After trial was all over, husband made a claim that there were almost $160k in debts of the community and business that he just failed to bring up at trial. The trial court heard a hearing but did not allow husband to reopen the trial and submit new evidence. The court noted it would be improper, especially based on weak evidence that was not credible. The appellate court affirmed, also noting that the evidence was not newly discovered (husband new about it before trial) and it could have been produced at trial with reasonable diligence. The court said that the evidence at trial does not support husband’s claims on appeal and noted that he had the ability and control over the documents to substantiate them at trial, and these claims were not credible, he was inconsistent and insufficient in his claims and proof.

Washington State Appellate Court Updates – September 5

There are two types of opinions, published and unpublished opinions. Unpublished opinions are not supposed to be cited as precedence, meaning it cannot be used to support an argument in a future case.  In a two week period there are approximately 60 published and unpublished decisions released, with most of the decisions being unpublished decisions. The Washington Courts release opinions as they come down every week. The most recent cases can be found online.

The cases vary, many of the cases are criminal cases, which are the cases that are State of Washington v., There are many civil cases, which are cases where someone sues a company, a person or sometimes a government entity, like a school/county.

To given an idea of the wide variety of the cases that are brought before the court for the week of September 5, there were four State Supreme Court cases.

Anderson v. Dussault, was about the management of a special needs trust. The Supreme Court held that because the young woman for whom the trust was set up was not represented by a guardian ad litem when the court approved the trust’s annual accounting, she did not have notice of the proceedings and that allowed her to bring a breach of trust action under the Trust and Estate Dispute Resolution Act (TEDRA). This means that she has an ability to sue for how the money that was set aside in her specials needs trust was spent. Now the case goes back to the trial court and she will be able to present her story to the court and see if the court agrees.

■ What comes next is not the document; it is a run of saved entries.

(** X6.  Every record [fetch] returns was made from an entry of the feed
    whose published timestamp parses and is not before the cutoff, and its
    date is that timestamp's date; no entry yields more than one record, so
    the list is no longer than the feed. *)
Theorem records_come_from_window w query days resp root cutoff trace papers :
  http w = Ok resp -> status_code resp = 200 ->
  content resp = WellFormed root ->
  minus_days (now_cutoff w) days = Ok cutoff ->
  fetch_arxiv_papers w query days = (trace, Ok papers) ->
  (forall p, p ∈ papers ->
     exists entry node published_date,
       entry ∈ findall root "entry" /\
       find entry "published" = Some node /\
       strptime (text node) = Ok published_date /\
       ~ dt_before published_date cutoff /\
       published p = strftime_iso published_date) /\
  (length papers <= length (findall root "entry"))%nat.
Proof.
  intros Hhttp Hstatus Hbody Hcut H.
  apply (fetch_returns _ _ _ _ _ _ _ _ Hhttp Hstatus Hbody Hcut) in H.
  apply fetch_loop_Ok in H as [-> _]. simpl. split.
  - intros p Hp. apply list_elem_of_In, in_flat_map in Hp as (entry & Hin & Hp).
    apply list_elem_of_In in Hin. unfold retained in Hp.
    destruct (process_entry cutoff entry) as [[q|]|] eqn:Hq;
      try (apply list_elem_of_In, elem_of_nil in Hp as []).
    apply list_elem_of_In, list_elem_of_singleton in Hp as ->.
    apply process_entry_Some in Hq
      as (node & pd & Hnode & Hpd & Hge & _ & _ & _ & _ & Hdate).
    exists entry, node, pd. repeat split; try assumption.
    apply dt_ge_not_before, Hge.
  - induction (findall root "entry") as [|en es IH]; simpl; [lia|].
    rewrite length_app. unfold retained at 1.
    destruct (process_entry cutoff en) as [[q|]|]; simpl; lia.
Qed.

Lemma records_come_from_window_witness :
  (forall p, p ∈ sample_papers ->
     exists entry node published_date,
       entry ∈ findall sample_feed "entry" /\
       find entry "published" = Some node /\
       strptime (text node) = Ok published_date /\
       ~ dt_before published_date sample_cutoff /\
       published p = strftime_iso published_date) /\
  (length sample_papers <= length (findall sample_feed "entry"))%nat.
Proof.
  apply (records_come_from_window
           (sample_world (Ok (mkResponse 200 (WellFormed sample_feed))) ∅)
           SEARCH_QUERY 7 (mkResponse 200 (WellFormed sample_feed))
           sample_feed sample_cutoff
           [HttpGet base_url (query_params SEARCH_QUERY)] sample_papers);
    vm_compute; reflexivity.
Defined.

Lemma lex_ge_trans a : forall b c,
  lex_compare a b <> Lt -> lex_compare b c <> Lt -> lex_compare a c <> Lt.
Proof.
  induction a as [|x a IH]; intros [|y b] [|z c]; simpl; try congruence.
  destruct (Z.compare_spec x y), (Z.compare_spec y z), (Z.compare_spec x z);
    subst; try lia; try congruence; eauto.
Qed.

Lemma dt_ge_trans a b c :
  dt_ge a b = true -> dt_ge b c = true -> dt_ge a c = true.
Proof.
  unfold dt_ge, dt_compare. intros Hab Hbc.
  pose proof (lex_ge_trans (dt_fields a) (dt_fields b) (dt_fields c)) as H.
  destruct (lex_compare (dt_fields a) (dt_fields b)); try discriminate;
    destruct (lex_compare (dt_fields b) (dt_fields c)); try discriminate;
    destruct (lex_compare (dt_fields a) (dt_fields c)); try reflexivity;
    exfalso; apply H; congruence.
Qed.

(** With an earlier cutoff, a turn that ends without an exception appends
    the record it appended with the later one. *)
Lemma process_entry_wider later earlier entry r r' :
  dt_ge later earlier = true ->
  process_entry later entry = Ok r -> process_entry earlier entry = Ok r' ->
  r = None \/ r = r'.
Proof.
  unfold process_entry. intros Hcut.
  destruct (find entry "published") as [node|]; [|left; congruence].
  destruct (strptime (text node)) as [pd|]; simpl; [|discriminate].
  destruct (dt_ge pd later) eqn:Hge; [|left; congruence].
  rewrite (dt_ge_trans _ _ _ Hge Hcut). intros H H'. right. congruence.
Qed.

Lemma retained_wider later earlier entries :
  dt_ge later earlier = true ->
  Forall (fun e => exists r, process_entry later e = Ok r) entries ->
  Forall (fun e => exists r, process_entry earlier e = Ok r) entries ->
  flat_map (retained later) entries
  `sublist_of` flat_map (retained earlier) entries.
Proof.
  intros Hcut. induction entries as [|en es IH]; intros Hl He; simpl.
  - constructor.
  - inversion Hl as [|? ? [r Hr] Hl']; inversion He as [|? ? [r' Hr'] He'];
      subst.
    apply sublist_app; [|apply IH; assumption].
    unfold retained. rewrite Hr, Hr'.
    destruct (process_entry_wider _ _ _ _ _ Hcut Hr Hr') as [-> | ->].
    + apply sublist_nil_l.
    + reflexivity.
Qed.

(** X7.  Of two fetches of the same feed that both return, the one whose
    cutoff is later returns a sublist of the other's records (same records,
    same order, some left out): narrowing the window only removes
    records. *)
Theorem narrower_window_fewer_records
    w w' query query' days days' resp root later earlier
    trace trace' papers papers' :
  http w = Ok resp -> http w' = Ok resp -> status_code resp = 200 ->
  content resp = WellFormed root ->
  minus_days (now_cutoff w) days = Ok later ->
  minus_days (now_cutoff w') days' = Ok earlier ->
  dt_ge later earlier = true ->
  fetch_arxiv_papers w query days = (trace, Ok papers) ->
  fetch_arxiv_papers w' query' days' = (trace', Ok papers') ->
  papers `sublist_of` papers'.
Proof.
  intros Hhttp Hhttp' Hstatus Hbody Hlater Hearlier Hcut H H'.
  apply (fetch_returns _ _ _ _ _ _ _ _ Hhttp Hstatus Hbody Hlater) in H.
  apply (fetch_returns _ _ _ _ _ _ _ _ Hhttp' Hstatus Hbody Hearlier) in H'.
  apply fetch_loop_Ok in H as [-> Hall]. apply fetch_loop_Ok in H' as [-> Hall'].
  simpl. apply retained_wider; assumption.
Qed.

(** The sample feed with windows of 7 and of 14 days. *)
Lemma narrower_window_fewer_records_witness :
  sample_papers
  `sublist_of` sample_papers
               ++ [sample_paper "http://arxiv.org/abs/4" "2024-03-08";
                   sample_paper "http://arxiv.org/abs/5" "2024-03-05"].
Proof.
  apply (narrower_window_fewer_records
           (sample_world (Ok (mkResponse 200 (WellFormed sample_feed))) ∅)
           (sample_world (Ok (mkResponse 200 (WellFormed sample_feed))) ∅)
           SEARCH_QUERY SEARCH_QUERY 7 14
           (mkResponse 200 (WellFormed sample_feed)) sample_feed
           sample_cutoff (mkDatetime 2024 3 1 12 0 0 0)
           [HttpGet base_url (query_params SEARCH_QUERY)]
           [HttpGet base_url (query_params SEARCH_QUERY)]);
    vm_compute; reflexivity.
Defined.

(** * Further properties of the coordinator *)

(** The run of [main], step by step. *)
Lemma main_run w :
  main w
  = match fetch_arxiv_papers w SEARCH_QUERY 7 with
    | (t, Raise e) => (Print starting_message :: t, Raise e)
    | (t, Ok papers) =>
        match format_email_body (now_report w) papers with
        | Raise e =>
            (Print starting_message :: t ++ [Print (found_message papers)],
             Raise e)
        | Ok doc =>
            match disk_error w with
            | Some e =>
                (Print starting_message :: t ++ [Print (found_message papers)],
                 Raise e)
            | None =>
                match py_int (default (lit "587") (getenv w "SMTP_PORT")) with
                | Raise e =>
                    (Print starting_message
                     :: t ++ [Print (found_message papers);
                              FileWrite (output_file w) doc;
                              Print (report_message w)],
                     Raise e)
                | Ok port =>
                    (Print starting_message
                     :: t ++ [Print (found_message papers);
                              FileWrite (output_file w) doc;
                              Print (report_message w)]
                          ++ (if falsy (getenv w "SMTP_USER")
                                 || falsy (getenv w "SMTP_PASS")
                              then [Print skipped_message]
                              else delivery w port doc),
                     Ok tt)
                end
            end
        end
    end.
Proof.
  unfold main, write_file, emit, lift, mbind, IO_bind.
  destruct (fetch_arxiv_papers w SEARCH_QUERY 7) as [t [papers|e]];
    cbv beta iota zeta; [|reflexivity].
  destruct (format_email_body (now_report w) papers) as [doc|e];
    cbv beta iota zeta; [|reflexivity].
  destruct (disk_error w) as [e|]; cbv beta iota zeta; [reflexivity|].
  destruct (py_int (default (lit "587") (getenv w "SMTP_PORT"))) as [port|e];
    cbv beta iota zeta; [|reflexivity].
  destruct (falsy (getenv w "SMTP_USER") || falsy (getenv w "SMTP_PASS"));
    reflexivity.
Qed.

State of Washington v. McEnroe and Anderson, McEnroe and Anderson were charged with aggravated first degree murder and the state sought the death penalty for them. When the State filed its initial notice of its intent to seek the death penalty, the trial court ruled that it failed to state, in the charging instrument, that there was an absence of “sufficient mitigating circumstances to merit leniency.” The trial court provided the State two weeks to amend the petition and if the state failed, the defense could file a motion to dismiss the State’s notices of intent to seek the death penalty. The State appealed and sought to have the case reassigned to a different judge on remand (when it goes back to the trial). The Supreme Court held that the information did not need to be provided in the charging instrument, “the notice of special sentencing proceeding afforded the defendants constitutionally and statutorily adequate notice.” The Supreme Court also denied the State’s motion to have a new judge on remand (the new trial).

Gray v. Suttell & Assocs., The court held that debt buyers fall within the definition of “collection agency” under the Washington Collection Agency Act (WCAA) when the solicit claims for collection and thus need a license, follow certain procedures or adhere to a code of conduct. Midland Funding hired Suttell & Associates to file lawsuits, and from 2005 to 2010, they filed 1,082 and they were required to have a license.

Johnston-Forbes v. Matsunanaga, concerned rules of evidence (there are all sorts of rules of the things that can and cannot be put before the court and rules about how the evidence can be presented). In this case, there was a question about whether an expert’s testimony could be admissible or limited.